[Stored data]
========================

(* ===== verification/ReplayBranches.v ===== *)
(** * Replay branches (internal/engine/replay_branches.go)

    A branch is a new run that starts from what a source run has stored: some of its outputs
    are reused, its specification and its input may be replaced.  Records of branches, their
    timeline, and [CreateReplayBranch].  Running the graph is the argument [run], to be read
    as [runDAGWithReplayCache]; the instants the code reads from the clock are arguments. *)
From S2P Require Import Prelude Storage Graph EngineStore Throttle Authz Risk Tools Runtime Governance CallContext.
From S2P Require Import AgentState Human Admission DagRun Routing SideEffects Lifecycle Evals.

Definition replayBranchIndexKey : string := "replay_branches/index".

Record ReplayBranchRequest : Type := mkBranchRequest {
  bq_SourceRunID : string;
  bq_BranchRunID : string;
  bq_BranchName : string;
  bq_FromStep : string;
  bq_Mode : string;
  bq_SpecOverride : bytes;
  bq_InitialInputOverride : bytes;
  bq_SideEffectMode : string
}.
Record ReplayBranchRecord : Type := mkBranch {
  rb_ID : string;
  rb_CreatedAt : Time;
  rb_UpdatedAt : Time;
  rb_TenantID : string;
  rb_RootRunID : string;
  rb_SourceRunID : string;
  rb_BranchRunID : string;
  rb_BranchName : string;
  rb_BaseWorkflowID : string;
  rb_BranchWorkflowID : string;
  rb_FromStep : string;
  rb_Mode : string;
  rb_SideEffectMode : string;
  rb_SpecOverrideApplied : bool;
  rb_InitialInputOverrideApplied : bool;
  rb_RunStatus : string;
  rb_TerminalReason : string
}.
Record ReplayTimelineView : Type := mkTimeline {
  tv_RootRunID : string;
  tv_RootRun : Run;
  tv_Branches : list ReplayBranchRecord
}.
Class BranchJSON : Type := { #[global] json_branch :: JSON ReplayBranchRecord }.

Definition replayBranchKey (id : string) : string := "replay_branches/items/" +:+ PathEscape (TrimSpace id).
Definition replayBranchRunLookupKey (runID : string) : string := "replay_branches/by_run/" +:+ PathEscape (TrimSpace runID).
Definition replayBranchRootIndexKey (runID : string) : string := "replay_branches/root/" +:+ PathEscape (TrimSpace runID).
Definition replayBranchID (branchRunID : string) : string := "replay-branch-" +:+ sanitizeEvalRunID branchRunID.
Definition branchRunID `{Ambient} (now : Time) (sourceRunID branchName : string) : string :=
  let name := TrimSpace branchName in
  sanitizeEvalRunID sourceRunID +:+ "~branch" +:+
  (if decide (name = "") then "" else "~" +:+ sanitizeEvalRunID name) +:+ "~" +:+ formatTime now.
Definition branchWorkflowID (baseWorkflowID branchRunID : string) : string :=
  let base := TrimSpace baseWorkflowID in
  (if decide (base = "") then "workflow" else base) +:+ "~branch~" +:+ sanitizeEvalRunID branchRunID.

(** Every normalisation, that of a record just read included, stamps the record. *)
Definition normalizeReplayBranchRecord (now : Time) (x : ReplayBranchRecord) : ReplayBranchRecord :=
  mkBranch (TrimSpace (rb_ID x)) (if IsZero (rb_CreatedAt x) then now else rb_CreatedAt x) now (TrimSpace (rb_TenantID x))
    (TrimSpace (rb_RootRunID x)) (TrimSpace (rb_SourceRunID x)) (TrimSpace (rb_BranchRunID x))
    (TrimSpace (rb_BranchName x)) (TrimSpace (rb_BaseWorkflowID x)) (TrimSpace (rb_BranchWorkflowID x))
    (TrimSpace (rb_FromStep x)) (rb_Mode x) (rb_SideEffectMode x) (rb_SpecOverrideApplied x)
    (rb_InitialInputOverrideApplied x) (rb_RunStatus x) (TrimSpace (rb_TerminalReason x)).
Definition set_rb_ID (id : string) (x : ReplayBranchRecord) : ReplayBranchRecord :=
  mkBranch id (rb_CreatedAt x) (rb_UpdatedAt x) (rb_TenantID x) (rb_RootRunID x) (rb_SourceRunID x) (rb_BranchRunID x)
    (rb_BranchName x) (rb_BaseWorkflowID x) (rb_BranchWorkflowID x) (rb_FromStep x) (rb_Mode x) (rb_SideEffectMode x)
    (rb_SpecOverrideApplied x) (rb_InitialInputOverrideApplied x) (rb_RunStatus x) (rb_TerminalReason x).

Definition validateReplayMode (mode : string) : option error :=
  if decide (mode = ReplayLive \/ mode = ReplayTimeTravel) then None
  else Some (ENew ("unknown replay mode: " +:+ Quote mode)).

(** The outputs a branch reuses: those of the nodes outside [suffix], and perhaps that of the
    step itself. *)
Definition replayBranchCache (entries : gmap string replayCacheEntry) (suffix : gset string) (includeFromStep : bool)
    (fromStep : string) : option (gmap string replayCacheEntry) :=
  if decide (entries = ∅) then None
  else if decide (suffix = ∅) then Some entries
  else
    let out := filter (fun ne => ne.1 ∉ suffix) entries in
    let out := if includeFromStep && negb (bool_decide (TrimSpace fromStep = "")) then
                 match entries !! fromStep with Some entry => <[fromStep := entry]> out | None => out end
               else out in
    if decide (out = ∅) then None else Some out.
Definition replayInitialInputForRun (source : Run) (fallback : bytes) : bytes :=
  if decide (r_InitialInput source = []) then fallback else r_InitialInput source.
Definition branch_less (a b : ReplayBranchRecord) : bool :=
  if bool_decide (rb_CreatedAt a = rb_CreatedAt b) then string_lt (rb_BranchRunID a) (rb_BranchRunID b)
  else Before (rb_CreatedAt a) (rb_CreatedAt b).

Section branches.
Context {S F A : Type} `{Store S} `{ArtifactStore A} `{Ambient} `{MapOrder} `{EngineJSON} `{BranchJSON}.
Variable decodeSpec : bytes -> WorkflowSpec + error.
Implicit Types r : Runner S F A.

(** ** Records *)
Definition saveReplayBranch (now : Time) (x : ReplayBranchRecord) r : Runner S F A * option error :=
  let x := normalizeReplayBranchRecord now x in
  let x := if decide (rb_ID x = "") then set_rb_ID (replayBranchID (rb_BranchRunID x)) x else x in
  match putJSONKV (replayBranchKey (rb_ID x)) x r with
  | (r, Some err) => (r, Some err)
  | (r, None) =>
    match onStore (PutKV (replayBranchRunLookupKey (rb_BranchRunID x)) (rb_ID x)) r with
    | (r, Some err) => (r, Some err)
    | (r, None) =>
      match upsertIndexID replayBranchIndexKey (rb_ID x) r with
      | (r, Some err) => (r, Some err)
      | (r, None) => upsertIndexID (replayBranchRootIndexKey (rb_RootRunID x)) (rb_ID x) r
      end
    end
  end.
Definition GetReplayBranch (ctx : Ctx) (now : Time) (branchID : string) r :
    Runner S F A * (option ReplayBranchRecord + error) :=
  match getJSONKV (replayBranchKey branchID) r with
  | None => (r, inl None)
  | Some (inr err) => (r, inr err)
  | Some (inl x) =>
    let x := normalizeReplayBranchRecord now x in
    if decide (rb_TenantID x = "") then (r, inl (Some x))
    else
      match ensureRunTenantAccess ctx now
              (mkRun (rb_BranchRunID x) (rb_BaseWorkflowID x) "" None None [] [] (rb_TenantID x) "" [] noBudget noUsage)
              "replay.branch" r with
      | (r, Some err) => (r, inr err)
      | (r, None) => (r, inl (Some x))
      end
  end.
Definition GetReplayBranchByRun (ctx : Ctx) (now : Time) (runID : string) r :
    Runner S F A * (option ReplayBranchRecord + error) :=
  match GetKV (replayBranchRunLookupKey runID) (rn_store r) with
  | None => (r, inl None)
  | Some branchID => if decide (TrimSpace branchID = "") then (r, inl None) else GetReplayBranch ctx now branchID r
  end.

(** ** The timeline *)
Definition replayTimelineRootRunID (ctx : Ctx) (now : Time) (runID : string) r : Runner S F A * (string + error) :=
  let runID := TrimSpace runID in
  if decide (runID = "") then (r, inr (ENew "run id is required"))
  else
    match GetReplayBranchByRun ctx now runID r with
    | (r, inr err) => (r, inr err)
    | (r, inl (Some x)) => (r, inl (rb_RootRunID x))
    | (r, inl None) => (r, inl runID)
    end.
(** Records that are gone or not accessible are left out. *)
Fixpoint branchRows (ctx : Ctx) (now : Time) (ids : list string) r : Runner S F A * list ReplayBranchRecord :=
  match ids with
  | [] => (r, [])
  | id :: ids =>
    let '(r, res) := GetReplayBranch ctx now id r in
    let '(r, xs) := branchRows ctx now ids r in
    (r, match res with inl (Some x) => x :: xs | _ => xs end)
  end.
Definition ListReplayBranches (ctx : Ctx) (now : Time) (runID : string) r :
    Runner S F A * (list ReplayBranchRecord + error) :=
  match replayTimelineRootRunID ctx now runID r with
  | (r, inr err) => (r, inr err)
  | (r, inl rootRunID) =>
    match indexIDs (replayBranchRootIndexKey rootRunID) r with
    | inr err => (r, inr err)
    | inl ids => let '(r, out) := branchRows ctx now ids r in (r, inl (sortSlice branch_less out))
    end
  end.
Definition BuildReplayTimeline (ctx : Ctx) (now : Time) (runID : string) r :
    Runner S F A * (ReplayTimelineView + error) :=
  match replayTimelineRootRunID ctx now runID r with
  | (r, inr err) => (r, inr err)
  | (r, inl rootRunID) =>
    match GetRun rootRunID (rn_store r) with
    | None => (r, inr ErrRunNotFound)
    | Some rootRun =>
      match ensureRunTenantAccess ctx now rootRun "replay.timeline" r with
      | (r, Some err) => (r, inr err)
      | (r, None) =>
        match ListReplayBranches ctx now rootRunID r with
        | (r, inr err) => (r, inr err)
        | (r, inl branches) => (r, inl (mkTimeline rootRunID rootRun branches))
        end
      end
    end
  end.

(** ** What a branch starts from *)
Definition buildReplayBranchCache (sourceRunID : string) (exec : WorkflowGraph F) (fromStep mode : string) r :
    option (gmap string replayCacheEntry) + error :=
  let sourceRunID := TrimSpace sourceRunID in
  let fromStep := TrimSpace fromStep in
  if decide (mode = ReplayLive /\ fromStep = "") then inl None
  else
    let cache := buildReplayCacheFromRun sourceRunID r in
    if decide (fromStep = "") then inl (if decide (mode = ReplayTimeTravel) then Some cache else None)
    else if negb (graphHasNode exec fromStep) then inr (ENew ("replay: unknown from-step " +:+ Quote fromStep))
    else
      inl (replayBranchCache cache (downstreamNodes exec fromStep)
             (bool_decide (mode = ReplayTimeTravel) &&
              nodeHasSucceededAttempt (ListNodeExecutions sourceRunID (rn_store r)) fromStep) fromStep).
Definition compileBranchWorkflow (reg : HandlerRegistry F) (spec : bytes) : WorkflowGraph F + error :=
  match ParseWorkflowSpecJSON decodeSpec spec with
  | inr err => inr err
  | inl (graph, workflowSpec) => CompileSpecToExecutable workflowSpec graph (Some reg)
  end.

(** The request of the run of a branch, and the root of its timeline. *)
Record BranchPlan : Type := mkPlan {
  bp_Request : RunRequest F;
  bp_Root : string;
  bp_Source : Run;
  bp_Mode : string
}.
Definition planBranch (ctx : Ctx) (now : Time) (q : ReplayBranchRequest) r : Runner S F A * (BranchPlan + error) :=
  let sourceRunID := TrimSpace (bq_SourceRunID q) in
  let branchRun := TrimSpace (bq_BranchRunID q) in
  let fromStep := TrimSpace (bq_FromStep q) in
  let mode := if decide (bq_Mode q = "") then ReplayTimeTravel else bq_Mode q in
  if decide (sourceRunID = "") then (r, inr (ENew "source_run_id is required"))
  else
    match validateReplayMode mode with
    | Some err => (r, inr err)
    | None =>
      match GetRun sourceRunID (rn_store r) with
      | None => (r, inr ErrRunNotFound)
      | Some source =>
        match ensureRunTenantAccess ctx now source "replay.branch_create" r with
        | (r, Some err) => (r, inr err)
        | (r, None) =>
          let branchRun := if decide (branchRun = "") then branchRunID now (r_RunID source) (TrimSpace (bq_BranchName q)) else branchRun in
          let spec := if decide (bq_SpecOverride q = []) then r_Spec source else bq_SpecOverride q in
          match HandlerRegistryForTenant (r_TenantID source) r with
          | None => (r, inr (ENew "replay branch: no handler registry configured"))
          | Some reg =>
            match compileBranchWorkflow reg spec with
            | inr err => (r, inr (EWrap ("replay branch compile failed: " +:+ Error err) err))
            | inl exec =>
              let input := replayInitialInputForRun source (initialInputFromRun (r_RunID source) exec r) in
              let input := if decide (bq_InitialInputOverride q = []) then input else bq_InitialInputOverride q in
              let exec := if decide (bq_SpecOverride q = []) then exec
                          else mkGraph _ (branchWorkflowID (r_WorkflowID source) branchRun) (Nodes exec) (Edges exec)
                                 (g_TimeoutMS exec) in
              match GetReplayBranchByRun ctx now (r_RunID source) r with
              | (r, inr err) => (r, inr err)
              | (r, inl sourceBranch) =>
                match buildReplayBranchCache (r_RunID source) exec fromStep mode r with
                | inr err => (r, inr err)
                | inl cache =>
                  (r, inl (mkPlan (mkRequest _ branchRun exec input spec cache)
                             (from_option rb_RootRunID (r_RunID source) sourceBranch) source mode))
                end
              end
            end
          end
        end
      end
    end.
Definition branchRecord (q : ReplayBranchRequest) (p : BranchPlan) (branchRun : Run) : ReplayBranchRecord :=
  mkBranch (replayBranchID (rq_RunID (bp_Request p))) zeroTime zeroTime (r_TenantID (bp_Source p)) (bp_Root p)
    (r_RunID (bp_Source p)) (r_RunID branchRun) (TrimSpace (bq_BranchName q)) (r_WorkflowID (bp_Source p))
    (r_WorkflowID branchRun) (TrimSpace (bq_FromStep q)) (bp_Mode p) (bq_SideEffectMode q)
    (negb (bool_decide (bq_SpecOverride q = []))) (negb (bool_decide (bq_InitialInputOverride q = [])))
    (r_Status branchRun) (r_TerminalReason branchRun).
(** The context of the run: the scope of the replay, and the side-effect mode asked for. *)
Definition branchContext (now : Time) (q : ReplayBranchRequest) (p : BranchPlan) (ctx : CallCtx) : CallCtx :=
  let ctx := WithReplayScope now (r_RunID (bp_Source p)) (bp_Mode p) ctx in
  if decide (bq_SideEffectMode q = "") then ctx else WithSideEffectMode (bq_SideEffectMode q) ctx.
(** Recording the branch when its run has returned, at [ended]; errors of the run are not
    errors of the branch, unless there is no run. *)
Definition recordBranch (ctx : Ctx) (ended : Time) (q : ReplayBranchRequest) (p : BranchPlan) (runErr : option error) r :
    Runner S F A * (option ReplayBranchRecord + error) :=
  match GetRun (rq_RunID (bp_Request p)) (rn_store r) with
  | None => (r, inr (default ErrRunNotFound runErr))
  | Some branchRun =>
    let x := branchRecord q p branchRun in
    match saveReplayBranch ended x r with
    | (r, Some err) => (r, inr err)
    | (r, None) =>
      let r := appendAuditRecord ctx ended
                 (mkAudit "" zeroTime (r_TenantID (bp_Source p)) "" "replay.branch_create" "replay_branch" (rb_ID x)
                    (r_RunID branchRun) (r_WorkflowID branchRun) AuditOutcomeAllowed "created alternate replay timeline branch") r in
      GetReplayBranch ctx ended (rb_ID x) r
    end
  end.
Definition CreateReplayBranch (run : CallCtx -> RunRequest F -> Runner S F A -> Runner S F A * option error)
    (ctx : CallCtx) (now ended : Time) (q : ReplayBranchRequest) r :
    Runner S F A * (option ReplayBranchRecord + error) :=
  match planBranch ctx now q r with
  | (r, inr err) => (r, inr err)
  | (r, inl p) =>
    let '(r, runErr) := run (branchContext now q p ctx) (bp_Request p) r in
    match runErr with
    | Some err => if unwrapsTo err ErrRunAlreadyExists then (r, inr err) else recordBranch ctx ended q p runErr r
    | None => recordBranch ctx ended q p runErr r
    end
  end.
End branches.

========================

• **PROBLEM TO SOLVE**: Starting at the line that has "Definition replayBranchIndexKey : string" in the records above, restate word for word every line until the one that has "Definition replayBranchKey (id", and include that one as well.

• **OUTPUT FOR THIS TASK**:
Definition replayBranchIndexKey : string := "replay_branches/index".

Record ReplayBranchRequest : Type := mkBranchRequest {
  bq_SourceRunID : string;
  bq_BranchRunID : string;
  bq_BranchName : string;
  bq_FromStep : string;
  bq_Mode : string;
  bq_SpecOverride : bytes;
  bq_InitialInputOverride : bytes;
  bq_SideEffectMode : string
}.
Record ReplayBranchRecord : Type := mkBranch {
  rb_ID : string;
  rb_CreatedAt : Time;
  rb_UpdatedAt : Time;
  rb_TenantID : string;
  rb_RootRunID : string;
  rb_SourceRunID : string;
  rb_BranchRunID : string;
  rb_BranchName : string;
  rb_BaseWorkflowID : string;
  rb_BranchWorkflowID : string;
  rb_FromStep : string;
  rb_Mode : string;
  rb_SideEffectMode : string;
  rb_SpecOverrideApplied : bool;
  rb_InitialInputOverrideApplied : bool;
  rb_RunStatus : string;
  rb_TerminalReason : string
}.
Record ReplayTimelineView : Type := mkTimeline {
  tv_RootRunID : string;
  tv_RootRun : Run;
  tv_Branches : list ReplayBranchRecord
}.
Class BranchJSON : Type := { #[global] json_branch :: JSON ReplayBranchRecord }.

Definition replayBranchKey (id : string) : string := "replay_branches/items/" +:+ PathEscape (TrimSpace id).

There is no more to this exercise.